3 p.m. I was X-rayed, and there is a splinter between the scalp and skull. Whether the skull is fractured I don't know; I think not, however, as I feel too well. What a contrast lying here in the quiet after so many night marches, so much secrecy, such tiger pounces forward in the dawn, such agony and courage and death. There were wounded men hobbling seven miles from the Drocourt-Quéant line where I was hit, to the hospital at Arras. The roads were packed with transports—ammunition, pontoons, rations—streaming forward, gunners and infantry marching up to the carnage with eager faces, passing the back-going traffic which was a scarlet tide of blood. It was worth living for—worth doing—that busting of the Hindenburg Line. I hope to be patched up in two months, so that I may be in on the final rush to the Rhine.

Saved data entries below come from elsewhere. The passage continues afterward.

Lemma processQueue_drained (fuel : nat) (s : State) :
  length (iceCandidateQueue s) ≤ fuel → processQueue fuel s = drained s.
Proof.
  revert s. induction fuel as [|fuel IH]; intros s Hlen.
  - destruct s as [? ? pc ? q ? ? ? ?]. simpl in Hlen.
    destruct q; [|simpl in Hlen; lia].
    destruct pc as [[st ld [d|] snd dc rc]|]; try done.
    unfold drained. cbn. by rewrite app_nil_r.
  - destruct s as [id ls pc ini q dis req msgs out]. simpl in Hlen.
    destruct q as [|c rest].
    { destruct pc as [[st ld [d|] snd dc rc]|]; try done.
      unfold drained. cbn. by rewrite app_nil_r. }
    destruct pc as [[st ld [d|] snd dc rc]|]; [|done|done].
    cbn. unfold_M. cbn. destruct (acceptable c) eqn:Hc.
    + cbn. rewrite IH by (simpl in *; lia).
      unfold drained. simpl. rewrite ?Hc.
      destruct (drop_while acceptable rest); simpl;
        unfold with_remoteCandidates; simpl; by rewrite <- app_assoc.
    + unfold drained. simpl. rewrite ?Hc. simpl. by rewrite app_nil_r.
Qed.

(** The loop needs no more rounds than the queue is long: more fuel gives
    the same result. *)
Lemma drainQueue_drained (s : State) : drainQueue s = drained s.
Proof. unfold drainQueue. unfold_M. by apply processQueue_drained. Qed.
Lemma keys_of_rows_and_items_witness :
  exists view rows items,
    @ReportView example_runtime dropped_report = Ok view
    /\ at_path [1; 0; 1; 1] view = Some (Elem "tbody" [] [Arr rows])
    /\ map key_of rows = [Some (JStr "age"); Some (JStr "city")]
    /\ at_path [2; 0; 1; 0] view = Some (Arr items)
    /\ map key_of items = [Some (JStr "id"); Some (JStr "notes")].
Proof.
  destruct (@keys_of_rows_and_items example_runtime dropped_report
              [("age", JStr "int"); ("city", JStr "str")] [("age", num 0)]
              ["id"; "notes"])
    as (view & keys & rows & Hview & Hkeys & Hbody & Hrows & _ & Hitems);
    [now split|].
  destruct Hitems as (items & Hlist & Hitems & _); [discriminate|].
  exists view, rows, items.
  split; [exact Hview|]; split; [exact Hbody|].
  split; [|split; [exact Hlist | exact Hitems]].
  vm_compute in Hkeys; injection Hkeys as <-; exact Hrows.
Defined.

Lemma table_rows_are_the_entries_witness :
  exists view rows,
    @ReportView example_runtime dropped_report = Ok view
    /\ at_path [1; 0; 1; 1] view = Some (Elem "tbody" [] [Arr rows])
    /\ In (Elem "tr" [("key", JStr "age")]
             [Elem "td" [("className", JStr "border p-2")] [Val (JStr "age")];
              Elem "td" [("className", JStr "border p-2")] [Val (JStr "int")];
              Elem "td" [("className", JStr "border p-2")] [Val (num 0)]])
          rows.
Proof.
  destruct (@table_rows_are_the_entries example_runtime dropped_report
              [("age", JStr "int"); ("city", JStr "str")] [("age", num 0)]
              [JStr "id"; JStr "notes"])
    as (view & rows & Hview & Hbody & _ & Hentry & _).
  - now split.
  - repeat constructor; cbn; intuition discriminate.
  - repeat constructor; cbn; intuition discriminate.
  - exists view, rows; split; [exact Hview|]; split; [exact Hbody|].
    destruct (Hentry "age" (JStr "int")) as (missing & Hrow & Hcount & _);
      [now left|].
    now rewrite (Hcount (num 0)) in Hrow by now left.
Defined.

Lemma feature_series_cells_witness :
  Store.featureData (VRef 2) charted_heap
  = (Ok (VRef 8),
     charted_heap
       ++ [OObj [("name", VStr "age"); ("importance", VNum (Fin (8 # 10)))];
           OArr [VRef 7]]).
Proof.
  destruct (feature_series_cells charted_heap (VRef 2)) as [Hcells _].
  apply (Hcells 1 [VRef 0]); try reflexivity.
  now repeat constructor.
Defined.

Lemma column_types_as_array_witness :
  exists summary dropped chart,
    @ReportView example_runtime listed_types_report
    = Ok (Dashboard summary
            (ColumnInfo [column_row "0" (Own (JStr "int")) (Own JUndefined);
                         column_row "1" (Own (JStr "str")) (Own JUndefined)])
            dropped chart).
Proof.
  do 3 eexists.
  now rewrite (@column_types_as_array example_runtime listed_types_report
                 [JStr "int"; JStr "str"] [] [] eq_refl eq_refl eq_refl
                 eq_refl eq_refl).
Defined.
(** * Shadow-Bind: notification dispatch, batching and click routing

    A shallow embedding of the notification core of the application:
    - [lib/notifications/service.js]  (module [Service]): the dispatcher
      [sendNotification], the preference gate, the batching queue and the
      grouper, and the page-side click handler;
    - [public/sw-notifications.js]    (module [Worker]): the service worker
      that displays notifications and resolves clicks to a target URL.

    JavaScript objects used as maps are [gmap string _]; optional properties
    are [option]; the clock, the random id fragment and the browser's
    notification surface are explicit inputs of each call. *)

From Stdlib Require Import ZArith String List Bool Lia DecimalString.
From Stdlib Require DecimalPos DecimalZ.
From stdpp Require Import gmap strings list fin_maps.
From stdpp Require gmultiset.

Local Open Scope string_scope.
Local Open Scope list_scope.

(** ** JavaScript values and the coercions the code relies on *)

Module Js.

(** The values that occur in notification payloads. A property that is
    absent ([undefined]) is [None] at the lookup. [Num z] stands for an
    integer-valued number in the safe range, [|z| < 2^53], where the number
    is exact and is printed in plain decimal: timestamps, counts and ids. *)
Inductive value :=
| Null
| Bool (b : bool)
| Num (z : Z)
| Str (s : string)
| Arr (l : list string).

#[global] Instance value_eq_dec : EqDecision value.
Proof. solve_decision. Defined.

(** [if (v)], [v || d], [!v]. *)
Definition truthy (v : option value) : bool :=
  match v with
  | None => false
  | Some Null => false
  | Some (Bool b) => b
  | Some (Num z) => negb (z =? 0)%Z
  | Some (Str s) => negb (String.eqb s "")
  | Some (Arr _) => true
  end.

(** Decimal rendering of integers, as template literals do. *)
Definition of_Z (z : Z) : string := NilZero.string_of_int (Z.to_int z).
Definition of_nat (n : nat) : string := NilZero.string_of_uint (Nat.to_uint n).

(** [`${v}`] *)
Definition template (v : option value) : string :=
  match v with
  | None => "undefined"
  | Some Null => "null"
  | Some (Bool true) => "true"
  | Some (Bool false) => "false"
  | Some (Num z) => of_Z z
  | Some (Str s) => s
  | Some (Arr l) => String.concat "," l
  end.

(** [v === 'literal'], the comparison a [switch] performs. *)
Definition is_str (v : option value) (s : string) : bool :=
  match v with
  | Some (Str t) => String.eqb t s
  | _ => false
  end.

(** [s || d] on an optional string. *)
Definition str_or (s : option string) (d : string) : string :=
  match s with
  | Some t => if String.eqb t "" then d else t
  | None => d
  end.

(** The names every plain object inherits from [Object.prototype]. Looking
    one of them up on an object that has no own property of that name finds
    the inherited function (or, for [__proto__], the prototype object): a
    truthy value. *)
Definition objectPrototype : list string :=
  [ "constructor"; "__defineGetter__"; "__defineSetter__"; "hasOwnProperty";
    "__lookupGetter__"; "__lookupSetter__"; "isPrototypeOf";
    "propertyIsEnumerable"; "toString"; "valueOf"; "__proto__";
    "toLocaleString" ].

Definition inherited (k : string) : bool := bool_decide (k ∈ objectPrototype).

(** [Array.prototype.slice(start)] for an integer [start]. *)
Definition slice_from {A} (start : Z) (l : list A) : list A :=
  let len := Z.of_nat (length l) in
  let k := if (start <? 0)%Z then Z.max (len + start) 0 else Z.min start len in
  drop (Z.to_nat k) l.

End Js.

(** ** Constants shared by both files ([NOTIFICATIONS_CONFIG]) *)

Module Config.

Definition MESSAGE := "message".
Definition GROUP_INVITE := "group_invite".
Definition MENTION := "mention".
Definition FILE_SHARE := "file_share".
Definition SYSTEM := "system".
Definition SECURITY := "security".

Definition CATEGORIES : list string :=
  [MESSAGE; GROUP_INVITE; MENTION; FILE_SHARE; SYSTEM; SECURITY].

Definition HIGH := "high".
Definition NORMAL := "normal".
Definition LOW := "low".

Definition BATCH_SIZE : nat := 10.
Definition BATCH_DELAY : Z := 5000.

(** [DEFAULT_OPTIONS] *)
Definition DEFAULT_ICON := "/icon-192x192.png".
Definition DEFAULT_BADGE := "/badge-72x72.png".
Definition DEFAULT_VIBRATE : list Z := [100; 50; 100]%Z.

End Config.

(** An action button of a notification. *)
Record Action := { action : string; action_title : string }.

(** ** The service worker, [public/sw-notifications.js] *)

Module Worker.

Definition SW_VERSION := "1.0.0".

(** The decoded push payload, or the notification posted by the page with
    a [SHOW_NOTIFICATION] message: every property may be absent. *)
Record PushData := {
  p_title : option string;
  p_body : option string;
  p_category : option string;
  p_icon : option string;
  p_badge : option string;
  p_data : option (gmap string Js.value);
  p_actions : option (list Action);
  p_image : option string;
  p_tag : option string;
  p_requireInteraction : option bool;
  p_silent : option bool;
  p_vibrate : option (list Z)
}.

(** The options handed to [registration.showNotification]. *)
Record Options := {
  body : option string;
  icon : string;
  badge : string;
  data : gmap string Js.value;
  actions : list Action;
  image : option string;
  tag : string;
  requireInteraction : bool;
  silent : bool;
  vibrate : list Z;
  renotify : bool
}.

(** [shouldShowNotification]: preferences are not consulted yet. *)
Definition shouldShowNotification (category : string)
    (d : gmap string Js.value) : bool := true.

(** [handlePushNotification]: [Some (title, options)] is the call
    [showNotification(title, options)]; [None] when nothing is shown.
    [t_data] and [t_tag] are the two reads of [Date.now()]. The badge
    update and the analytics log that follow are console-level effects and
    are left out. *)
Definition handlePushNotification (t_data t_tag : Z) (p : PushData)
    : option (option string * Options) :=
  let category := default Config.MESSAGE (p_category p) in
  let icon := default Config.DEFAULT_ICON (p_icon p) in
  let badge := default Config.DEFAULT_BADGE (p_badge p) in
  let notificationData := default ∅ (p_data p) in
  let actions := default [] (p_actions p) in
  let requireInteraction := default false (p_requireInteraction p) in
  let silent := default false (p_silent p) in
  let vibrate := default Config.DEFAULT_VIBRATE (p_vibrate p) in
  if negb (shouldShowNotification category notificationData) then None
  else
    Some (p_title p,
          {| body := p_body p;
             icon := icon;
             badge := badge;
             data := <["swVersion" := Js.Str SW_VERSION]>
                       (<["timestamp" := Js.Num t_data]>
                          (<["category" := Js.Str category]> notificationData));
             actions := take 2 actions;
             image := p_image p;
             tag := Js.str_or (p_tag p) (category +:+ "_" +:+ Js.of_Z t_tag);
             requireInteraction := requireInteraction;
             silent := silent;
             vibrate := vibrate;
             renotify := String.eqb category Config.SECURITY |}).

(** The target URL computed by [handleNotificationClick] from the data of
    the clicked notification. *)
Definition targetUrl (d : gmap string Js.value) : Js.value :=
  let category := d !! "category" in
  let groupId := d !! "groupId" in
  let chatId := d !! "chatId" in
  let messageId := d !! "messageId" in
  let url := d !! "url" in
  let inferred :=
    if Js.is_str category Config.MESSAGE then
      if Js.truthy groupId then Js.Str ("/groups/" +:+ Js.template groupId)
      else if Js.truthy chatId then Js.Str ("/chat/" +:+ Js.template chatId)
      else Js.Str "/"
    else if Js.is_str category Config.GROUP_INVITE then
      Js.Str ("/groups/" +:+ Js.template groupId)
    else if Js.is_str category Config.MENTION then
      Js.Str ("/groups/" +:+ Js.template groupId +:+ "?message="
              +:+ Js.template messageId)
    else if Js.is_str category Config.SECURITY then
      Js.Str "/admin/security"
    else Js.Str "/notifications" in
  match url with
  | Some u => if Js.truthy url then u else inferred
  | None => inferred
  end.

(** What the click handler does with the target. *)
Inductive Navigation :=
| PostToClient (url : Js.value) (d : gmap string Js.value)
| OpenWindow (url : Js.value).

(** [handleNotificationClick]: [client_open] tells whether one of the
    windows returned by [clients.matchAll] belongs to the application. *)
Definition handleNotificationClick (client_open : bool)
    (d : gmap string Js.value) : Navigation :=
  let t := targetUrl d in
  if client_open then PostToClient t d else OpenWindow t.

End Worker.

(** ** The dispatcher, [lib/notifications/service.js] *)

Module Service.

(** *** Data *)

(** [preferences.doNotDisturbSchedule]; [stop] is the property [end]. *)
Record Schedule := { start : Z; stop : Z }.

(** [this.preferences] when it is not [null]. *)
Record Preferences := {
  categories : option (gmap string bool);
  doNotDisturb : bool;
  doNotDisturbSchedule : option Schedule
}.

(** The argument [notificationData] of [sendNotification]; the optional
    properties are the destructured ones that have a default. *)
Record Request := {
  r_title : string;
  r_body : string;
  r_category : option string;
  r_priority : option string;
  r_data : option (gmap string Js.value);
  r_actions : option (list Action);
  r_image : option string;
  r_userId : option string
}.

(** [notification.options] of a notification built by [sendNotification]:
    [DEFAULT_OPTIONS] spread, then the computed properties. *)
Record Options := {
  icon : string;
  badge : string;
  vibrate : list Z;
  requireInteraction : bool;
  silent : bool;
  o_body : string;
  o_data : gmap string Js.value;
  o_actions : list Action;
  o_image : option string;
  tag : string;
  renotify : bool
}.

Record Notification := {
  title : string;
  body : string;
  category : string;
  priority : string;
  data : gmap string Js.value;
  actions : list Action;
  image : option string;
  userId : option string;
  timestamp : Z;
  id : string;
  options : Options
}.

(** The title of a summary, the result of [getCategoryTitle]: a string, or
    the value [Object.prototype[name]] (a function; the prototype object
    itself for [__proto__]). *)
Inductive Title :=
| Text (s : string)
| Inherited (name : string).

(** The summary built by [sendGroupedNotification] has fewer properties. *)
Record SummaryOptions := {
  so_icon : string;
  so_badge : string;
  so_vibrate : list Z;
  so_requireInteraction : bool;
  so_silent : bool;
  so_body : string;
  so_tag : string;
  so_data : gmap string Js.value
}.

Record Summary := {
  s_title : Title;
  s_body : string;
  s_category : string;
  s_priority : string;
  s_data : gmap string Js.value;
  s_options : SummaryOptions
}.

(** What [sendImmediateNotification] receives. *)
Inductive Outgoing :=
| Single (n : Notification)
| Grouped (g : Summary).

I've only been out of the fighting three days and I want to be in it again.
Don't worry about me at all. I'm all right and brown and strong. Thank God I'm not dead yet and shall be able to fight again.
Note.—Lieutenant Coningsby Dawson was wounded on 2nd September in the attack on the Quéant-Drocourt Line, when the magnificent fighting of the Canadians broke the Hindenburg Line. The above letter describes that attack and the manner in which he got his wound.